> Exercise requirements
For this exercise, reproduce the entries below exactly, but only from the line containing "categorical cell as" through the line containing "match c with Some", both included.

[Dataset records]
Start of Block
(** * SIEM anomaly dashboard ([dashboard.py]): severity bins, filters, metrics

    A shallow embedding of the data path of [dashboard.py]:
    - [load_data]: read the alert table, derive the [Severity] column with
      [pd.cut], sort by [Timestamp] descending, and turn every exception
      into an empty frame;
    - the filter expression of [main] (time cut-off, score range, severity
      membership, label choice);
    - the four dashboard metrics of [main].

    Scores are binary64 values (the primitive floats of the Standard
    Library), so that infinities and NaN behave as they do in pandas.
    Timestamps are [datetime64[ns]] cells: nanoseconds since the epoch in
    [Z], or [NaT].  The charts and the table of [main] are presentation
    and are not modelled. *)

From Stdlib Require Import Floats ZArith List Bool Ascii String Lia Sorted Permutation.
From Stdlib Require Uint63.
Import ListNotations.

Set Warnings "-inexact-float".

(** ** Ordering of binary64 values

    [FloatAxioms] specifies the primitive comparisons through [SFcompare]
    on [spec_float].  [SFcompare] is a lexicographic comparison; [sf_key]
    names the triple it compares, which turns order facts about floats into
    linear arithmetic. *)

Module Float64.

Local Open Scope Z_scope.

Definition key : Type := (Z * Z * Z)%type.

Definition sf_key (x : spec_float) : option key :=
  match x with
  | S754_nan => None
  | S754_infinity true => Some (-2, 0, 0)
  | S754_finite true m e => Some (-1, - e, - Z.pos m)
  | S754_zero _ => Some (0, 0, 0)
  | S754_finite false m e => Some (1, e, Z.pos m)
  | S754_infinity false => Some (2, 0, 0)
  end.

Definition key_lt (a b : key) : Prop :=
  let '(a1, a2, a3) := a in
  let '(b1, b2, b3) := b in
  a1 < b1 \/ (a1 = b1 /\ (a2 < b2 \/ (a2 = b2 /\ a3 < b3))).

Definition key_le (a b : key) : Prop := key_lt a b \/ a = b.

Definition fkey (x : float) : option key := sf_key (Prim2SF x).

Definition is_nan (x : float) : bool := PrimFloat.is_nan x.

End Float64.


Import Float64.

(** ** The frame

    [load_data] returns a frame whose columns are [Timestamp],
    [Sample_Index], [VAE_Score], [GNN_Label] and the derived [Severity].
    ([Time_Ago] is display text computed from the wall clock; no filter or
    metric reads it and it is left out.) *)

(** The categories of the [Severity] column, in the order of [labels=]. *)
Inductive Severity : Type := Low | Medium | High | Critical.

(** A [datetime64[ns]] cell: nanoseconds since the epoch, or [NaT]. *)
Definition datetime64 : Type := option Z.
Definition NaT : datetime64 := None.

(** A categorical cell: a category, or the missing value ([NaN]). *)
Definition category : Type := option Severity.

(** One row of the frame.  [GNN_Label] is the int64 column of the alert
    format. *)
Record Row : Type := mkRow {
  Timestamp : datetime64;
  Sample_Index : Z;
  VAE_Score : float;
  GNN_Label : Z;
  Severity_ : category
}.

Definition DataFrame : Type := list Row.

(** [pd.DataFrame()]: the frame without rows. *)
Definition empty_frame : DataFrame := [].

(** [df.empty]. *)
Definition empty (df : DataFrame) : bool :=
  match df with [] => true | _ => false end.

Definition Severity_eqb (a b : Severity) : bool :=
  match a, b with
  | Low, Low | Medium, Medium | High, High | Critical, Critical => true
  | _, _ => false
  end.

(** The position of a category among the categories; pandas stores a
    categorical cell as this code, and the missing value as [-1]. *)
Definition severity_code (s : Severity) : Z :=
  match s with Low => 0 | Medium => 1 | High => 2 | Critical => 3 end.

Definition category_code (c : category) : Z :=
  match c with Some s => severity_code s | None => -1 end.

(** The order of the ordered categorical: Low < Medium < High < Critical. *)
Definition severity_le (a b : Severity) : Prop :=
  (severity_code a <= severity_code b)%Z.

(** ** [pd.cut]: the severity bins (lines 66-71)

    [pd.cut(x, bins, labels)] with its defaults [right=True] and
    [include_lowest=False] computes [ids = bins.searchsorted(x, side='left')]
    and gives the missing value where [x] is NaN, [ids = len(bins)] or
    [ids = 0], and [labels[ids - 1]] elsewhere. *)

Definition BINS : list float := [0; 310; 311; 312; infinity]%float.
Definition LABELS : list Severity := [Low; Medium; High; Critical].

(** numpy's sort order on floats, in which NaN is above every number. *)
Definition np_lt (a b : float) : bool :=
  (a <? b)%float || (is_nan b && negb (is_nan a)).

(** [searchsorted(x, side='left')] on a sorted array: the number of
    entries strictly below [x]. *)
Fixpoint searchsorted (bins : list float) (x : float) : nat :=
  match bins with
  | [] => 0
  | b :: bins' => if np_lt b x then S (searchsorted bins' x) else 0
  end.

Definition cut {A : Type} (bins : list float) (labels : list A) (x : float)
  : option A :=
  let ids := searchsorted bins x in
  if is_nan x || Nat.eqb ids (List.length bins) || Nat.eqb ids 0
  then None
  else nth_error labels (ids - 1).

(** The severity [load_data] derives from a score. *)
Definition classify (score : float) : category := cut BINS LABELS score.

(** ** The alert file as pandas reads it

    [pd.read_csv] and [pd.to_datetime] are library code; the file is
    modelled by what they make of it.  A file is absent, has no columns,
    has a line with more fields than the header, or is a table in the
    alert format (columns in the order of [SAMPLE_DATA]).  A [Timestamp]
    field is an instant, blank, or text that [pd.to_datetime] rejects; a
    [VAE Score] field is a number or text, which makes the whole column
    non-numeric; a blank field, and a field that holds one of the
    strings [pd.read_csv] takes for a missing value (NaN, NA, N/A, n/a,
    null, None and the like), is the number NaN. *)

Inductive TimestampField : Type :=
| TsInstant (ns : Z)
| TsBlank
| TsText (text : string).

Inductive ScoreField : Type :=
| ScNumber (x : float)
| ScText (text : string).

Record Line : Type := mkLine {
  f_Timestamp : TimestampField;
  f_Sample_Index : Z;
  f_VAE_Score : ScoreField;
  f_GNN_Label : Z
}.

Inductive Source : Type :=
| Missing
| NoColumns
| Ragged (line : nat)
| Table (columns : list string) (lines : list Line).

(** The exceptions the body of [load_data] can raise. *)
Inductive Exception : Type :=
| FileNotFoundError
| EmptyDataError
| ParserError (line : nat)
| KeyError (key : string)
| DateParseError (text : string)
| TypeError (text : string).

(** Code that returns or raises. *)
Inductive Exc (A : Type) : Type :=
| Return (a : A)
| Raise (e : Exception).
Arguments Return {A} a.
Arguments Raise {A} e.

Definition bind {A B : Type} (c : Exc A) (k : A -> Exc B) : Exc B :=
  match c with
  | Return a => k a
  | Raise e => Raise e
  end.

Notation "x <- c ;; k" := (bind c (fun x => k))
  (at level 61, c at next level, right associativity).

Fixpoint mapM {A B : Type} (f : A -> Exc B) (l : list A) : Exc (list B) :=
  match l with
  | [] => Return []
  | a :: l' => b <- f a ;; bs <- mapM f l' ;; Return (b :: bs)
  end.

(** *** Column names: [df.columns.str.strip().str.replace(" ", "_")] *)

Definition is_space (c : Ascii.ascii) : bool :=
  let n := Ascii.nat_of_ascii c in
  Nat.eqb n 32 || (Nat.leb 9 n && Nat.leb n 13) || (Nat.leb 28 n && Nat.leb n 31).

Fixpoint lstrip (s : string) : string :=
  match s with
  | EmptyString => EmptyString
  | String c s' => if is_space c then lstrip s' else s
  end.

Fixpoint rstrip (s : string) : string :=
  match s with
  | EmptyString => EmptyString
  | String c s' =>
      match rstrip s' with
      | EmptyString => if is_space c then EmptyString else String c EmptyString
      | t => String c t
      end
  end.

Definition strip (s : string) : string := rstrip (lstrip s).

Fixpoint replace_spaces (s : string) : string :=
  match s with
  | EmptyString => EmptyString
  | String c s' =>
      String (if Ascii.eqb c " "%char then "_"%char else c) (replace_spaces s')
  end.

Definition clean_column_name (name : string) : string :=
  replace_spaces (strip name).

(** [df[key]] for the column the alert format has at position [pos]:
    [KeyError] unless the cleaned header names it [key]. *)
Definition getitem (columns : list string) (pos : nat) (key : string)
  : Exc unit :=
  match nth_error columns pos with
  | Some name => if String.eqb name key then Return tt else Raise (KeyError key)
  | None => Raise (KeyError key)
  end.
End of Block
> Written reply
    categorical cell as this code, and the missing value as [-1]. *)
Definition severity_code (s : Severity) : Z :=
  match s with Low => 0 | Medium => 1 | High => 2 | Critical => 3 end.

Definition category_code (c : category) : Z :=
  match c with Some s => severity_code s | None => -1 end.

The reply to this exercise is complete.